**** DATA IN THIS EXERCISE ****
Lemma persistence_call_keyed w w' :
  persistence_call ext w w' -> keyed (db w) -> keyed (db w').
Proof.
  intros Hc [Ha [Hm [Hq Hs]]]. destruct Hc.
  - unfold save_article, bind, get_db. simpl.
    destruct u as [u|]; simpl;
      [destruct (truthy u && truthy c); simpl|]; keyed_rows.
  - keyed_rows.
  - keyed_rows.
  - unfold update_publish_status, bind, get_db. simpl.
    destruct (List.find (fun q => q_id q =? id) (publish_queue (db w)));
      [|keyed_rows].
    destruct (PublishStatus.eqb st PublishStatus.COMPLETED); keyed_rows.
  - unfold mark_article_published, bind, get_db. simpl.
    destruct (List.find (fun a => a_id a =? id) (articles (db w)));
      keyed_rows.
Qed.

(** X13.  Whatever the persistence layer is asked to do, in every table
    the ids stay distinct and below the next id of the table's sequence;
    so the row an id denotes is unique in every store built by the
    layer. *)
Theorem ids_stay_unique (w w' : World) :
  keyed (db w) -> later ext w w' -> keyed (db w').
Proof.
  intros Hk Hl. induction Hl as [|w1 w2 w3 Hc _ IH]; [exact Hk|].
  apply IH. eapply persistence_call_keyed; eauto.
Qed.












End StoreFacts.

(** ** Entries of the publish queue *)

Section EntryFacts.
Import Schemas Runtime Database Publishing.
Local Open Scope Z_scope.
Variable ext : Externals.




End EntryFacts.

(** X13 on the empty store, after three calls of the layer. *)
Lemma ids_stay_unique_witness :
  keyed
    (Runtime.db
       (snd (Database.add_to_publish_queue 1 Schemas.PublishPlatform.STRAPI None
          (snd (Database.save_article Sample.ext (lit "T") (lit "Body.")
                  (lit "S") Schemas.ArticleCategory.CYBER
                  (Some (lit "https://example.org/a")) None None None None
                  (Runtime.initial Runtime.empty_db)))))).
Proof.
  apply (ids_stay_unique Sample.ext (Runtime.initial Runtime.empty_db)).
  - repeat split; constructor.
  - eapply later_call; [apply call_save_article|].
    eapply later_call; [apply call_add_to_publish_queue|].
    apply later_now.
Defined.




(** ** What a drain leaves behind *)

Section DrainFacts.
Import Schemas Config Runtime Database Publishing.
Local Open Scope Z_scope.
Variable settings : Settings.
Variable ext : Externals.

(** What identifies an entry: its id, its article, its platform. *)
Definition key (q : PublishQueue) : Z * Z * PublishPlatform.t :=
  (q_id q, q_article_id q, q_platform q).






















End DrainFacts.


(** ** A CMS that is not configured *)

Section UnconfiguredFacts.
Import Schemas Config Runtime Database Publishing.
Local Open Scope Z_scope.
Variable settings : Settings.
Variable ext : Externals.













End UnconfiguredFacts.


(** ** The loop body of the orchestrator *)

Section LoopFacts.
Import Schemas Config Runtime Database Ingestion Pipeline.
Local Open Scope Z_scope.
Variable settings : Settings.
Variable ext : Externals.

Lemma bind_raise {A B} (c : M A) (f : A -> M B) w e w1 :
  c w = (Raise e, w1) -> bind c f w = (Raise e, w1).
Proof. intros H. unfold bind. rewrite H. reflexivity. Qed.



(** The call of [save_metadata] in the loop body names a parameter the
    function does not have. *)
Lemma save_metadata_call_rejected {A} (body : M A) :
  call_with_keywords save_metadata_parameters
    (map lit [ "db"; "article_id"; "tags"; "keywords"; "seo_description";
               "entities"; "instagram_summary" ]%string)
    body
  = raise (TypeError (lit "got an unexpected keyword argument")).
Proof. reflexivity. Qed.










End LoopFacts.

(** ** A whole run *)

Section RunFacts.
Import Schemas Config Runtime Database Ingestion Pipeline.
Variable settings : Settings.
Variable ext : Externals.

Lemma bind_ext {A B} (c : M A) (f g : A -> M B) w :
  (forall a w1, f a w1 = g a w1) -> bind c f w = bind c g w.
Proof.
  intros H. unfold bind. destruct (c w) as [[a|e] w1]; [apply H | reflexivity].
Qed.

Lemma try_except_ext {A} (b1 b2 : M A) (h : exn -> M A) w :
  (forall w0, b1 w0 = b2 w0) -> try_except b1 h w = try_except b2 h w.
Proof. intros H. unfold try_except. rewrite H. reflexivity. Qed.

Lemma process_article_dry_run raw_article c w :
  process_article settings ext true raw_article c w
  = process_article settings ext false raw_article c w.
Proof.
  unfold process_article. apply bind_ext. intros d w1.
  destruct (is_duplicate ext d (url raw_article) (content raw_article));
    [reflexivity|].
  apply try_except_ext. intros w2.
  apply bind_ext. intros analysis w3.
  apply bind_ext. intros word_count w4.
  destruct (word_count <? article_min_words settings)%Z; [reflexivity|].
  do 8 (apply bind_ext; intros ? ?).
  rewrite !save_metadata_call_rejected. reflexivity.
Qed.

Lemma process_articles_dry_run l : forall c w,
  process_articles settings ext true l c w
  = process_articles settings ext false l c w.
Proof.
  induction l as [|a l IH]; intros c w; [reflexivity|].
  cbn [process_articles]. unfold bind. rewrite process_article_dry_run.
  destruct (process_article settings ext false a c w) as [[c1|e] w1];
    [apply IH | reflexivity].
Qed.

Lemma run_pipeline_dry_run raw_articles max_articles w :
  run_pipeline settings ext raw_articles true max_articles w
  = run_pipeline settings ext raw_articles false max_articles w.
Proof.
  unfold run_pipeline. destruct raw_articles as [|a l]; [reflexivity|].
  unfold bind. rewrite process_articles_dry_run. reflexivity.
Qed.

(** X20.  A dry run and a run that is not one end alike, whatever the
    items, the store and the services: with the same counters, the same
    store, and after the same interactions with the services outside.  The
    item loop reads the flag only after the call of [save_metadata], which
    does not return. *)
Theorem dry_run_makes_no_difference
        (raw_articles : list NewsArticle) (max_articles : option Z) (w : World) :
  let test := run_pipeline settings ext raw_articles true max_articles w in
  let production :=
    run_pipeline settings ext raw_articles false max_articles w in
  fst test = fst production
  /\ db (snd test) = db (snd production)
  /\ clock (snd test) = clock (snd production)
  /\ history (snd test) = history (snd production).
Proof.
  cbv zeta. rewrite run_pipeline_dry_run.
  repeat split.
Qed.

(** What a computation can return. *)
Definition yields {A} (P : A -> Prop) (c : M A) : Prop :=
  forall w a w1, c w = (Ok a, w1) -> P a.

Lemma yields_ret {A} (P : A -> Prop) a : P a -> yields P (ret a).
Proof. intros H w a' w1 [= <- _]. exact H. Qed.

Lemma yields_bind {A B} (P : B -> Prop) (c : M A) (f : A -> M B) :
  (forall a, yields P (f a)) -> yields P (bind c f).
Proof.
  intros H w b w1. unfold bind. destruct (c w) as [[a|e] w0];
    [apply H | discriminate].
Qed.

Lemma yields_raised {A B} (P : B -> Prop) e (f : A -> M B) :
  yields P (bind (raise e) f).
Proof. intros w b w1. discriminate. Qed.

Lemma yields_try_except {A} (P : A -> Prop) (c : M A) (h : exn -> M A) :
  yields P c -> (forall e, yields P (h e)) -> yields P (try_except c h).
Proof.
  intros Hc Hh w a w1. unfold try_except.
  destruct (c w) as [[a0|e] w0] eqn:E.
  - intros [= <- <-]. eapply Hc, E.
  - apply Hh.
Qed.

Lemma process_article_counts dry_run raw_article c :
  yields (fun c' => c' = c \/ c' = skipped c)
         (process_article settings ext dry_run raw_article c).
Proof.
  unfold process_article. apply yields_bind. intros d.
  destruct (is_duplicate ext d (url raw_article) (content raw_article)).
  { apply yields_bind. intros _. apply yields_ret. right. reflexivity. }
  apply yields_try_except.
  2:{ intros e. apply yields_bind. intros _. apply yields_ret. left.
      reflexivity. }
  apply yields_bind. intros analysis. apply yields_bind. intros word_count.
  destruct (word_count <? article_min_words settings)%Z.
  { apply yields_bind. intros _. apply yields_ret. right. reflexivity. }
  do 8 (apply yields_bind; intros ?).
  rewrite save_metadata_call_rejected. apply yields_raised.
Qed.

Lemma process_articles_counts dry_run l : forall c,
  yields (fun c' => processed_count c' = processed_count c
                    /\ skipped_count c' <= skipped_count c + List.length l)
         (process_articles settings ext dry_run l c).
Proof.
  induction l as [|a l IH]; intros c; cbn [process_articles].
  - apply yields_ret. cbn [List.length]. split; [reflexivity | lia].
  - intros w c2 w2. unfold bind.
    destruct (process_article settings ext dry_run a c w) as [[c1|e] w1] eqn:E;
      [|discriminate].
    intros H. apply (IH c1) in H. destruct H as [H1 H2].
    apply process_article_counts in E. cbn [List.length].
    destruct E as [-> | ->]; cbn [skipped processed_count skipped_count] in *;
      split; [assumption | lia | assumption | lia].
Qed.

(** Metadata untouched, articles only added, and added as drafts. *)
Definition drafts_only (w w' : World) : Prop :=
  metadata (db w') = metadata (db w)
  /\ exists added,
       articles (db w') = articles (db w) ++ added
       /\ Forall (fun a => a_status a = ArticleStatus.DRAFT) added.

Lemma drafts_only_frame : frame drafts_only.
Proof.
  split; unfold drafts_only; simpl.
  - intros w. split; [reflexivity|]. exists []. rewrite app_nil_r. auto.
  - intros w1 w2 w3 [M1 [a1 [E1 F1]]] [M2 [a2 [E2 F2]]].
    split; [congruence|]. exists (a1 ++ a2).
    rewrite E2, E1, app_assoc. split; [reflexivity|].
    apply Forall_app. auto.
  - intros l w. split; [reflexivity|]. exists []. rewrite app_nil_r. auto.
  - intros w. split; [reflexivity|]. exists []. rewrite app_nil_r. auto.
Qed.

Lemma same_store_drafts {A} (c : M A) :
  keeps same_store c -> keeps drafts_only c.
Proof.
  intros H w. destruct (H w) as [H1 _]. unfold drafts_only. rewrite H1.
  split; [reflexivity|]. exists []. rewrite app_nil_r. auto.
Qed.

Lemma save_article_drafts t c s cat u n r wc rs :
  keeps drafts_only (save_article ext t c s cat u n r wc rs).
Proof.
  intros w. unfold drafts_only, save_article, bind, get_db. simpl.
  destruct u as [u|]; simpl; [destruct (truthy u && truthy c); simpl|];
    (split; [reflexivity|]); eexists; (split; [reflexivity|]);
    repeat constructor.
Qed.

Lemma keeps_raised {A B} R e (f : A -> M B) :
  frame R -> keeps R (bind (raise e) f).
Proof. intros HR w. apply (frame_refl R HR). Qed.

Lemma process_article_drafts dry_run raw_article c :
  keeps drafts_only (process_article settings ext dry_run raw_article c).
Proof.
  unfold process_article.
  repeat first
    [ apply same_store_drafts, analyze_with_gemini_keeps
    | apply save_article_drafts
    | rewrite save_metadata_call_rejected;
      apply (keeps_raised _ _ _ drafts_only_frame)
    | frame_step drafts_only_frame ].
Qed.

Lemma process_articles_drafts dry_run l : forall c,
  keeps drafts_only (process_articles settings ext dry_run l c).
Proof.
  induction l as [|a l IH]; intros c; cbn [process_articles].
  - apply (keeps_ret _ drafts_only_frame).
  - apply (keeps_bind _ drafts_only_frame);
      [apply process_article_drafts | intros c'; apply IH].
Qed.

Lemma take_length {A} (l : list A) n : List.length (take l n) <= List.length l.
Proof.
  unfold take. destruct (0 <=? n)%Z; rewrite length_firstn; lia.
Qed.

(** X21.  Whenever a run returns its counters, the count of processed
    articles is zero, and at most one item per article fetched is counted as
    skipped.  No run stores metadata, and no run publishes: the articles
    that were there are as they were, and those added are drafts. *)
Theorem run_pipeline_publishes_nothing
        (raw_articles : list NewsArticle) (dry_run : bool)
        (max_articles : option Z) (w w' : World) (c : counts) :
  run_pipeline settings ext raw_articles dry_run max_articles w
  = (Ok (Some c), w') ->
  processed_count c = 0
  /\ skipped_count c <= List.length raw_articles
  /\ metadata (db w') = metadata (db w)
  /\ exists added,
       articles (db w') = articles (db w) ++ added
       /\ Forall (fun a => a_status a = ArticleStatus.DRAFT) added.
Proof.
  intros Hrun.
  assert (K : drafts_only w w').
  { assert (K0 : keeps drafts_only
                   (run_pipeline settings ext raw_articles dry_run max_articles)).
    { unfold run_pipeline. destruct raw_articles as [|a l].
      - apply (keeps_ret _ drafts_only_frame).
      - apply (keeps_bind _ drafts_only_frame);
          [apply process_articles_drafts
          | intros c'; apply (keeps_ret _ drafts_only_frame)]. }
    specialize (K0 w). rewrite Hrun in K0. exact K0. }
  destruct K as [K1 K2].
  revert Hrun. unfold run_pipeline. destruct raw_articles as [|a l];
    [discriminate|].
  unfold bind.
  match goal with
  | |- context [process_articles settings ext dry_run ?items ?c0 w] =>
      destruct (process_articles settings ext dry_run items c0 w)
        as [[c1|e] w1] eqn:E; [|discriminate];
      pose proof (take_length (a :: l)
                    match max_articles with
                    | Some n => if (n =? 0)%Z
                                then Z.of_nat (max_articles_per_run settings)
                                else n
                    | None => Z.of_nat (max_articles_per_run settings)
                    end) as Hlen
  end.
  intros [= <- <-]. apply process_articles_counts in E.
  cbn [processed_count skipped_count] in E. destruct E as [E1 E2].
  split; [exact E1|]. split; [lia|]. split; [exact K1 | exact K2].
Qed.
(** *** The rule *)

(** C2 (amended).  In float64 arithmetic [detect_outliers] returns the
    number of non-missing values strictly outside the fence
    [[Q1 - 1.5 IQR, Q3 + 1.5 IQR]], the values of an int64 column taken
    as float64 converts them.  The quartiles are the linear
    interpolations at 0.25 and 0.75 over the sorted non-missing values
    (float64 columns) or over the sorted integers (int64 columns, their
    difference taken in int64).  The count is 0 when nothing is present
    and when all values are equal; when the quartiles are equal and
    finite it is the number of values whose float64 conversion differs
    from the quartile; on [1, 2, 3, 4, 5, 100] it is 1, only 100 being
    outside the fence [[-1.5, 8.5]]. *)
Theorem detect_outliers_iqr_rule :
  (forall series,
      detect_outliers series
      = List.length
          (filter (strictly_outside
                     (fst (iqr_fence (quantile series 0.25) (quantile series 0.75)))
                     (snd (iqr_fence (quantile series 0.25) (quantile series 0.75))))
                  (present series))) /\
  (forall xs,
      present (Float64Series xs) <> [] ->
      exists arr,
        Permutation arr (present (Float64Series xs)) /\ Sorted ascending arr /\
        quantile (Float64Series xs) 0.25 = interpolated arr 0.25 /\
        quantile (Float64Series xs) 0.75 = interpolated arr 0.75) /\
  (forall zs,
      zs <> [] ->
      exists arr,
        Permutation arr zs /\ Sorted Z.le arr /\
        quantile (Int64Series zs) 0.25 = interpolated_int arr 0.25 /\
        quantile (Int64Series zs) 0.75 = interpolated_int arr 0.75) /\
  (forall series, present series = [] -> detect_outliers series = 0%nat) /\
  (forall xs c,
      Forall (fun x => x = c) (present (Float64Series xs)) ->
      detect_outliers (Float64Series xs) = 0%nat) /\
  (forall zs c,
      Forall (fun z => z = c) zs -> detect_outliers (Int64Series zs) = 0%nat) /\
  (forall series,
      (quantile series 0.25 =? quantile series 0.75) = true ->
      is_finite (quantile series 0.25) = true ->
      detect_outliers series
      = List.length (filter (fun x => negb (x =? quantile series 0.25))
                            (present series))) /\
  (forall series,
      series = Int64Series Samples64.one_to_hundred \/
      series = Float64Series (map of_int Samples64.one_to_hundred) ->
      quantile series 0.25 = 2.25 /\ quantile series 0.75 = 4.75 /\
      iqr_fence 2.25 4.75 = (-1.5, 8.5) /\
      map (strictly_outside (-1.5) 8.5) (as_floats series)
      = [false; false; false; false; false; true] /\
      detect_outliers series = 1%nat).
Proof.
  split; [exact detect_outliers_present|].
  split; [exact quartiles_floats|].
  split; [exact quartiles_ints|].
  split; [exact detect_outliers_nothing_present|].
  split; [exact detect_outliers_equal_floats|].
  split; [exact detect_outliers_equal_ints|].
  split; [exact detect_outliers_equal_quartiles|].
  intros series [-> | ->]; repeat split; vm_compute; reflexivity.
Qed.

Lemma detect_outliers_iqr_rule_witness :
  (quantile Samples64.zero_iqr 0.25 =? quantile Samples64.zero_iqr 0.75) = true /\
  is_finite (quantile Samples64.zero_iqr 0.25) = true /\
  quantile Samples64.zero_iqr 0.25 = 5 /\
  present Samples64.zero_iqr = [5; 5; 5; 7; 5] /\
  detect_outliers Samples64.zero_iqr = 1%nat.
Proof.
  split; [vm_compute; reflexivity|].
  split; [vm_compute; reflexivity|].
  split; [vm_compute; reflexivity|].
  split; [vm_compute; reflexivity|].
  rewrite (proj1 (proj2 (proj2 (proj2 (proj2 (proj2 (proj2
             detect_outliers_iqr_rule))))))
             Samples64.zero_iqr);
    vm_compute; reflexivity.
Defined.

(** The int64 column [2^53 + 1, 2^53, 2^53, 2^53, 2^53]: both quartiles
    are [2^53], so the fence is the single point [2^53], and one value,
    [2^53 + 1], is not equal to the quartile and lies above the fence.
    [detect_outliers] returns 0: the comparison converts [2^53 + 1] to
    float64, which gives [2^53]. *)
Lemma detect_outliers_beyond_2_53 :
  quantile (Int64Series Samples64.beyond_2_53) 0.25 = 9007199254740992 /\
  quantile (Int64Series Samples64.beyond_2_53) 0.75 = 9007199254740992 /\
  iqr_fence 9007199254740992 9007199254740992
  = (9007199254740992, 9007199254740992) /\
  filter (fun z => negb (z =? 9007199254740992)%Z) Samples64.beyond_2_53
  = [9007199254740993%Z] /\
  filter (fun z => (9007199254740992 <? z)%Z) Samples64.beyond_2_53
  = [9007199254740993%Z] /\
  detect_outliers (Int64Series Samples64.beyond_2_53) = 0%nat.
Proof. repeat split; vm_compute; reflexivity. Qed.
****
• _ACTIVITY_:
Quote the records from their first line to the line with "Section EntryFacts.", inclusive, without adding or dropping anything.

• _RESPONSE BOX_:
Lemma persistence_call_keyed w w' :
  persistence_call ext w w' -> keyed (db w) -> keyed (db w').
Proof.
  intros Hc [Ha [Hm [Hq Hs]]]. destruct Hc.
  - unfold save_article, bind, get_db. simpl.
    destruct u as [u|]; simpl;
      [destruct (truthy u && truthy c); simpl|]; keyed_rows.
  - keyed_rows.
  - keyed_rows.
  - unfold update_publish_status, bind, get_db. simpl.
    destruct (List.find (fun q => q_id q =? id) (publish_queue (db w)));
      [|keyed_rows].
    destruct (PublishStatus.eqb st PublishStatus.COMPLETED); keyed_rows.
  - unfold mark_article_published, bind, get_db. simpl.
    destruct (List.find (fun a => a_id a =? id) (articles (db w)));
      keyed_rows.
Qed.

(** X13.  Whatever the persistence layer is asked to do, in every table
    the ids stay distinct and below the next id of the table's sequence;
    so the row an id denotes is unique in every store built by the
    layer. *)
Theorem ids_stay_unique (w w' : World) :
  keyed (db w) -> later ext w w' -> keyed (db w').
Proof.
  intros Hk Hl. induction Hl as [|w1 w2 w3 Hc _ IH]; [exact Hk|].
  apply IH. eapply persistence_call_keyed; eauto.
Qed.












End StoreFacts.

(** ** Entries of the publish queue *)

Section EntryFacts.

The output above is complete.